- _DESCRIPTION OF THE TASK_:
Go over the material below and report every line that contains the word "digits".

GIVEN ENTRIES section start

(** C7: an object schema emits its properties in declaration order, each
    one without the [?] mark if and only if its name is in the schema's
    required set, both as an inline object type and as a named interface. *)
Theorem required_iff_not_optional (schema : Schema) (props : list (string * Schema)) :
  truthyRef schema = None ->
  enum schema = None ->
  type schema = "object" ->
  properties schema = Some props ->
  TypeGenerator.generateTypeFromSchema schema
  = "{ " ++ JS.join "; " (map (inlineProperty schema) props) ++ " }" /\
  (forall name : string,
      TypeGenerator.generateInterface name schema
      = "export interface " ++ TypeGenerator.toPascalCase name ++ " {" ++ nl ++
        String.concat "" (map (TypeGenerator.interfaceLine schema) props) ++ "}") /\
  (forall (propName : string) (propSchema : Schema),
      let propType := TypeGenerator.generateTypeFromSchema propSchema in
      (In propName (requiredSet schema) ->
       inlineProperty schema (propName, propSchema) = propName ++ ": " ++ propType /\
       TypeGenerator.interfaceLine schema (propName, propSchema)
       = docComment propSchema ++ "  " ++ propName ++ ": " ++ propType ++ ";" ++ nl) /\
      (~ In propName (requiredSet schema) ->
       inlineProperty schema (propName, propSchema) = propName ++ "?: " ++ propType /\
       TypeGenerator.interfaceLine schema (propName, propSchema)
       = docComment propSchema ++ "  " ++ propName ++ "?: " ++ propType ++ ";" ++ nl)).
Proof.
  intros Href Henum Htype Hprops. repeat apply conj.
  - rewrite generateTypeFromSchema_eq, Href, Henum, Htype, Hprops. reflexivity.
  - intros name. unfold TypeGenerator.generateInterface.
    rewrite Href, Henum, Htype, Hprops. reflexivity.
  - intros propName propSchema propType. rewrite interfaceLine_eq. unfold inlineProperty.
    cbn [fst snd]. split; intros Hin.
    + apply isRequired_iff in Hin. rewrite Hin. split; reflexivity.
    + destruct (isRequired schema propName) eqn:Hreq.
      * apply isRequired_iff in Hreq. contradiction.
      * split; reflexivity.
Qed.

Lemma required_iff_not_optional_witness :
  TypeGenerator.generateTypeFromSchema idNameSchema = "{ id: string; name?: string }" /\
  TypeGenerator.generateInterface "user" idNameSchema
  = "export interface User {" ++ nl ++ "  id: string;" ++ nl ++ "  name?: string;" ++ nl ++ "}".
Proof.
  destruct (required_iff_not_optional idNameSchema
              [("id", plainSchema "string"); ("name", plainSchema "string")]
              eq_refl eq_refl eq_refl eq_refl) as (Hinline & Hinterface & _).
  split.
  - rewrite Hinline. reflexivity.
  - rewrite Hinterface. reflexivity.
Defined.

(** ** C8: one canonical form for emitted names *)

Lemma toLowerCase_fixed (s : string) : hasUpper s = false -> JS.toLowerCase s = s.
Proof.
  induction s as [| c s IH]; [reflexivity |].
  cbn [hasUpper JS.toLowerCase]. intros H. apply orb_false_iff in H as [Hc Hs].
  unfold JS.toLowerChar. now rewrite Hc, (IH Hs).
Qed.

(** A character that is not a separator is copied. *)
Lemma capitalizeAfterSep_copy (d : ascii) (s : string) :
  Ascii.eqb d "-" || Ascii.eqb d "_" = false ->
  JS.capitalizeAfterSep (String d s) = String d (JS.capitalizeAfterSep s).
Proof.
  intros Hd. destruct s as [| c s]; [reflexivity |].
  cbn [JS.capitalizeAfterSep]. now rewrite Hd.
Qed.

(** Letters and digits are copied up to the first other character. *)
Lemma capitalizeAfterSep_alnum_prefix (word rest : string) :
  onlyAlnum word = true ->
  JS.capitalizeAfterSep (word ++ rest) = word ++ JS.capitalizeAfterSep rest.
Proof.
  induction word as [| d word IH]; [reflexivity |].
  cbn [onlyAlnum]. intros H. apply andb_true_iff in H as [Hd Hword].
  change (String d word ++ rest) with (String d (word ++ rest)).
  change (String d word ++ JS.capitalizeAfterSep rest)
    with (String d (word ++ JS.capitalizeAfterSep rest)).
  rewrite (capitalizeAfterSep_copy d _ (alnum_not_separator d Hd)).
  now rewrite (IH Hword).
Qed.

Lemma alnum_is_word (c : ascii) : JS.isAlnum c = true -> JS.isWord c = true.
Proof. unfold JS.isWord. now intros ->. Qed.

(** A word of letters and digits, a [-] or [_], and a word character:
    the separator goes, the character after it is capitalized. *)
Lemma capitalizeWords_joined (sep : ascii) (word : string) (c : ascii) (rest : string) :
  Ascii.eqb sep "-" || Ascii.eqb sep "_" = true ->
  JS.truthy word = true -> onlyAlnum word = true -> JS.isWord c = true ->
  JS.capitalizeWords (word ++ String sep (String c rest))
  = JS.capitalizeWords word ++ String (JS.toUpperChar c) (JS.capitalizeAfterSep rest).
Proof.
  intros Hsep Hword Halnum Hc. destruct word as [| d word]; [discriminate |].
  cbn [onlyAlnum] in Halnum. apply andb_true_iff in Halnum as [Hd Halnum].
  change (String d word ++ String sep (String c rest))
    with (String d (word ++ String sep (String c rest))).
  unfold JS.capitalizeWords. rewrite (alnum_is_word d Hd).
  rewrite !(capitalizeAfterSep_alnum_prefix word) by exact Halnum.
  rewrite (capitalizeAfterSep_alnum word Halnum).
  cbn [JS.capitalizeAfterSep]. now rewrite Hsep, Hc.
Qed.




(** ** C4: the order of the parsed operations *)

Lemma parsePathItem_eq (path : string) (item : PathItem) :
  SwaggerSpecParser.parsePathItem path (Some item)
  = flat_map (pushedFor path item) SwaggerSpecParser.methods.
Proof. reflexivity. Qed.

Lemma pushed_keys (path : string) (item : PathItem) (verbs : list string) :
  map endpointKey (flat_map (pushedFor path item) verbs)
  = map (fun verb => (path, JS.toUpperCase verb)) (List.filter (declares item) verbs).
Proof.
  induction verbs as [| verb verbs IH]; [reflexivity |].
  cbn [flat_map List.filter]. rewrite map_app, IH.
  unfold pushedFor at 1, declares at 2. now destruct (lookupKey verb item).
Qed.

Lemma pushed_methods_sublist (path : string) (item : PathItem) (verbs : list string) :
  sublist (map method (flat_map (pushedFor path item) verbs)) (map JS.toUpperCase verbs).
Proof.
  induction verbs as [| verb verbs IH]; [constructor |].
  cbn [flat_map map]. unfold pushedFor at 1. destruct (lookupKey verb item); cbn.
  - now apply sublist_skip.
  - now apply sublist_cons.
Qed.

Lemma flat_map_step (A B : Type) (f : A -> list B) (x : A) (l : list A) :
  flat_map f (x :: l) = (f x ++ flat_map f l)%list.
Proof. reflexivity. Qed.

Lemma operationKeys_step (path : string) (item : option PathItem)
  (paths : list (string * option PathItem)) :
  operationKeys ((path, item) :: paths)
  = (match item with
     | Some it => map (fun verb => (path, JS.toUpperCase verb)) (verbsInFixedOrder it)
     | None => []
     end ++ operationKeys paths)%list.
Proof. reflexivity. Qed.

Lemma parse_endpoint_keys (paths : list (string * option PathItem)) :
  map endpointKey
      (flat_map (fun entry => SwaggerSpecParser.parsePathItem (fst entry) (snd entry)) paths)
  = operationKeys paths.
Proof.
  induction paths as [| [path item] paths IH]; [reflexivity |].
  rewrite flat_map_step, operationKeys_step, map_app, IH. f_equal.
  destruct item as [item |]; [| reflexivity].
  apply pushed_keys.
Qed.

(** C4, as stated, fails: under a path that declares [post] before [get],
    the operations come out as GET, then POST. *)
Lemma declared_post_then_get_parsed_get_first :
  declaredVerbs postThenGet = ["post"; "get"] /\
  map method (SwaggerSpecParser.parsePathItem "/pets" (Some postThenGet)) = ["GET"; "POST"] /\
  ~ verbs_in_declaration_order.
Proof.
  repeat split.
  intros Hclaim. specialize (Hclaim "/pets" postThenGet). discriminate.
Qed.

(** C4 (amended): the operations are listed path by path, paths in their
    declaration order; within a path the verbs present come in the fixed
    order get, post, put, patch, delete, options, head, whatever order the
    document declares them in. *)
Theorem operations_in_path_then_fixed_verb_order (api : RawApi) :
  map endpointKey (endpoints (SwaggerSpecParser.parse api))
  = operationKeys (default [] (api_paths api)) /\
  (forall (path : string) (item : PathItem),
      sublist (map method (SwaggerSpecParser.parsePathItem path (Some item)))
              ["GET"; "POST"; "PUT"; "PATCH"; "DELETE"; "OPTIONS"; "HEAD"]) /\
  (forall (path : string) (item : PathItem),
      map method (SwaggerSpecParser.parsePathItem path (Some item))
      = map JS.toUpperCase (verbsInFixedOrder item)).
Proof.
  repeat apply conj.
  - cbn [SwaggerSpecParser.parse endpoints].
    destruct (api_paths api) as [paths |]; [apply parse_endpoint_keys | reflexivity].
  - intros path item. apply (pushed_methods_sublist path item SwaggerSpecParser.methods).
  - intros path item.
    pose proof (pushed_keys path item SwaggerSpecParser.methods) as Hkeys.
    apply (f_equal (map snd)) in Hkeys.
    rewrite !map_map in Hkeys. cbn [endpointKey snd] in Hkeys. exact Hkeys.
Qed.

GIVEN ENTRIES section end
GIVEN ENTRIES section start

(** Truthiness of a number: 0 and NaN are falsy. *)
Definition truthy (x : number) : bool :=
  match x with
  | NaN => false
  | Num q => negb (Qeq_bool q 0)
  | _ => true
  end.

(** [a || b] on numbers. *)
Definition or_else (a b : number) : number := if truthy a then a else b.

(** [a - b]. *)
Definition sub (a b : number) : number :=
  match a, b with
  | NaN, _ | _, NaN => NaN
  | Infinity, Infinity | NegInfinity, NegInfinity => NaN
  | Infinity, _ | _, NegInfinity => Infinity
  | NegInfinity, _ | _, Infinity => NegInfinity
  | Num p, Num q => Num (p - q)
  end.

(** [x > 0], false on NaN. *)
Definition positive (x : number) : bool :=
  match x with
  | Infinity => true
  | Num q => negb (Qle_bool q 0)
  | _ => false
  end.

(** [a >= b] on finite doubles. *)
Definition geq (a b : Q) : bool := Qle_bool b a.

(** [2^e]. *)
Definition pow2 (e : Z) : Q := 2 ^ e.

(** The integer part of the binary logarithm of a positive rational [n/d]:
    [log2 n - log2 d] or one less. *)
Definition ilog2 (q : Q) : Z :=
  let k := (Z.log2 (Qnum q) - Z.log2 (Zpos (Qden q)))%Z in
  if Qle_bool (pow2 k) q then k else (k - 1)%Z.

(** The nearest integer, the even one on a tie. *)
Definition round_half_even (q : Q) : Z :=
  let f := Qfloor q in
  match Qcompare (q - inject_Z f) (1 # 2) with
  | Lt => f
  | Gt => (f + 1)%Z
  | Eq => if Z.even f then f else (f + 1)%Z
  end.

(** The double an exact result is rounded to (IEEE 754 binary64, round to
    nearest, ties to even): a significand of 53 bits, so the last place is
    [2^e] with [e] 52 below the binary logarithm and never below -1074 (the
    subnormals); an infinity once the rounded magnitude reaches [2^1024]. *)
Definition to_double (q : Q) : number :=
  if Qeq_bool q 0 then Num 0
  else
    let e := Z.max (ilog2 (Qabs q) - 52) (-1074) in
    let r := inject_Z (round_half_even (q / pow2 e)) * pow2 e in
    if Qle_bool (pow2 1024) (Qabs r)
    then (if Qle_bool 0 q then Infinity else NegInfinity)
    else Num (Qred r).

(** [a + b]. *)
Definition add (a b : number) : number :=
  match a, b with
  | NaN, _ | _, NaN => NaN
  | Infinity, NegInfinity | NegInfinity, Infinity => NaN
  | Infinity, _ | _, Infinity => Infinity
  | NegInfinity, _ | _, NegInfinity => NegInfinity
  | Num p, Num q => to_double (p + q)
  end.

GIVEN ENTRIES section end

- _TASK RESULT_:
(** Letters and digits are copied up to the first other character. *)
(** A word of letters and digits, a [-] or [_], and a word character:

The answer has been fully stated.